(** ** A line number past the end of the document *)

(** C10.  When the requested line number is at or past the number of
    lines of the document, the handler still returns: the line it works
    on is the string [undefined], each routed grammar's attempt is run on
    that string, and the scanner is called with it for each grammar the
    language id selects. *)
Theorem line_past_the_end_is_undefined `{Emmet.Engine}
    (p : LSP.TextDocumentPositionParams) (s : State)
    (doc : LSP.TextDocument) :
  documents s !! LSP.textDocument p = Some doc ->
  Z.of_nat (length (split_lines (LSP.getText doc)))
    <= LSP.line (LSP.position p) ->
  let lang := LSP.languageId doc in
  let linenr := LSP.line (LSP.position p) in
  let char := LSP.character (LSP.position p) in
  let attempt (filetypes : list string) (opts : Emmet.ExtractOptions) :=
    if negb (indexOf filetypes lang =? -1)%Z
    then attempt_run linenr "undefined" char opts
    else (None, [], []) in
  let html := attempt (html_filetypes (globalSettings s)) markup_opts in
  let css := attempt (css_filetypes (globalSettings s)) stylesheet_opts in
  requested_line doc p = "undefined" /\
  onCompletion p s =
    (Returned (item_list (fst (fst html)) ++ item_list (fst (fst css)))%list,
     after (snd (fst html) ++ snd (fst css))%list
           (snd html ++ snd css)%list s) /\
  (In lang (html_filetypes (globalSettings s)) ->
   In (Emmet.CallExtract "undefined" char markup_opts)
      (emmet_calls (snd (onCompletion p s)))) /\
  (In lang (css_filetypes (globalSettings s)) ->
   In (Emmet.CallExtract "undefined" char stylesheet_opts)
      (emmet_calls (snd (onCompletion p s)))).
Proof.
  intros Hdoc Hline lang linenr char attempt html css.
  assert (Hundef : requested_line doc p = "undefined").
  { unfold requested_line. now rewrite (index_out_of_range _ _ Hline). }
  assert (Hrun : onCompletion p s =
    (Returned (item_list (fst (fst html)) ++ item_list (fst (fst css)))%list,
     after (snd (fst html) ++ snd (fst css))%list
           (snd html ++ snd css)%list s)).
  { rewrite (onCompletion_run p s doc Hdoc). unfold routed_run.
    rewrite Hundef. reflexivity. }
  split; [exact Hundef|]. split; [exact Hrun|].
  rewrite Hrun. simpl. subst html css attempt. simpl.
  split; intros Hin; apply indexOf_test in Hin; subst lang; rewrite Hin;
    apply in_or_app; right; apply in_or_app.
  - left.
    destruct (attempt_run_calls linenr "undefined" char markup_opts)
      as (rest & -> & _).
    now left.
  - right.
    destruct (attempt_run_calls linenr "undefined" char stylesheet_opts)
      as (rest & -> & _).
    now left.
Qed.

####################

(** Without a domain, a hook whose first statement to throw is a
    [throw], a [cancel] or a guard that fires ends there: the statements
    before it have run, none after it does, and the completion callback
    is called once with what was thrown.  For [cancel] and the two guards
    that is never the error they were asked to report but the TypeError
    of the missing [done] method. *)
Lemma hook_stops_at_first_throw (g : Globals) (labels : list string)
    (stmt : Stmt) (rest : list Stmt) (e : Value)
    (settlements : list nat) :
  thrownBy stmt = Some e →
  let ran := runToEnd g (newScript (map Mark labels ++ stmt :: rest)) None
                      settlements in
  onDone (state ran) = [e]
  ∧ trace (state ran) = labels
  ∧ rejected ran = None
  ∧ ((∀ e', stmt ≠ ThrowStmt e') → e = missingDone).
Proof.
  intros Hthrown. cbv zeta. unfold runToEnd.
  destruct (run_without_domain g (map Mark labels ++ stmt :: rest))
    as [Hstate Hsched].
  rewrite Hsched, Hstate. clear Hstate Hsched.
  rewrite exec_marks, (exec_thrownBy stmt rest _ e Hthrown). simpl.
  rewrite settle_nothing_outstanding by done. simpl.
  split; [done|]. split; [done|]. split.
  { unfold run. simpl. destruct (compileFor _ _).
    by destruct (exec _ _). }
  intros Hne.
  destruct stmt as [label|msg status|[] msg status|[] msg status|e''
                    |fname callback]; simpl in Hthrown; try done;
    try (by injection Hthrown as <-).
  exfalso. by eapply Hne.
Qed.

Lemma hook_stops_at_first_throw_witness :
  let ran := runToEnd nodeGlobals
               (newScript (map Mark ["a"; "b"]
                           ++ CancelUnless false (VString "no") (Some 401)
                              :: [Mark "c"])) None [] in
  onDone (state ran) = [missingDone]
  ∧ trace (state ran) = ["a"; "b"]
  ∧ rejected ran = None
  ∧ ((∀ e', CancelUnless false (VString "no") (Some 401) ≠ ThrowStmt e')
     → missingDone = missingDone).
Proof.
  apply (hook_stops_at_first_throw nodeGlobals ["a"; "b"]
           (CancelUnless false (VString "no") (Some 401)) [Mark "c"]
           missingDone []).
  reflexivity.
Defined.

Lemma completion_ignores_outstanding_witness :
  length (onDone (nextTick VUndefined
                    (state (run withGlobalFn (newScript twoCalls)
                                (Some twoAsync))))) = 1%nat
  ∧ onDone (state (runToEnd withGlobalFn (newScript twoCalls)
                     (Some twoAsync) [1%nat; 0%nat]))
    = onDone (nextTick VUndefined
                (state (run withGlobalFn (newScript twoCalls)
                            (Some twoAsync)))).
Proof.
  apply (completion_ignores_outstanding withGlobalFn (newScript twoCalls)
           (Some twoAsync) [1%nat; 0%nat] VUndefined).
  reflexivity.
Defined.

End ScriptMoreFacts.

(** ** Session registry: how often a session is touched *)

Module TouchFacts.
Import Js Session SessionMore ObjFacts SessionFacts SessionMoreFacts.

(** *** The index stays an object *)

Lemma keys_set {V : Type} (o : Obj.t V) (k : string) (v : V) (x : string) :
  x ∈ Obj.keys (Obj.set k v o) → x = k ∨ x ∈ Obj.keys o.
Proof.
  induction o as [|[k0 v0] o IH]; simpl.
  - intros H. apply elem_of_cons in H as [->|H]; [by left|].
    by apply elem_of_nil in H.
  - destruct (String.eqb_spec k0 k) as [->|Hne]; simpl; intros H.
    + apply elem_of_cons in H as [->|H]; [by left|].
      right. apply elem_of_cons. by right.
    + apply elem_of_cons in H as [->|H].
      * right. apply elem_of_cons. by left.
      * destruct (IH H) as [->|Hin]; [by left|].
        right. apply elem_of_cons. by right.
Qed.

####################

Task prompt
Set down exactly the lines of the data above, beginning with the line that has "before it have" and ending with the line that has "of the missing [done] method. *)", and no others.

Answer section
    before it have run, none after it does, and the completion callback
    is called once with what was thrown.  For [cancel] and the two guards
    that is never the error they were asked to report but the TypeError
    of the missing [done] method. *)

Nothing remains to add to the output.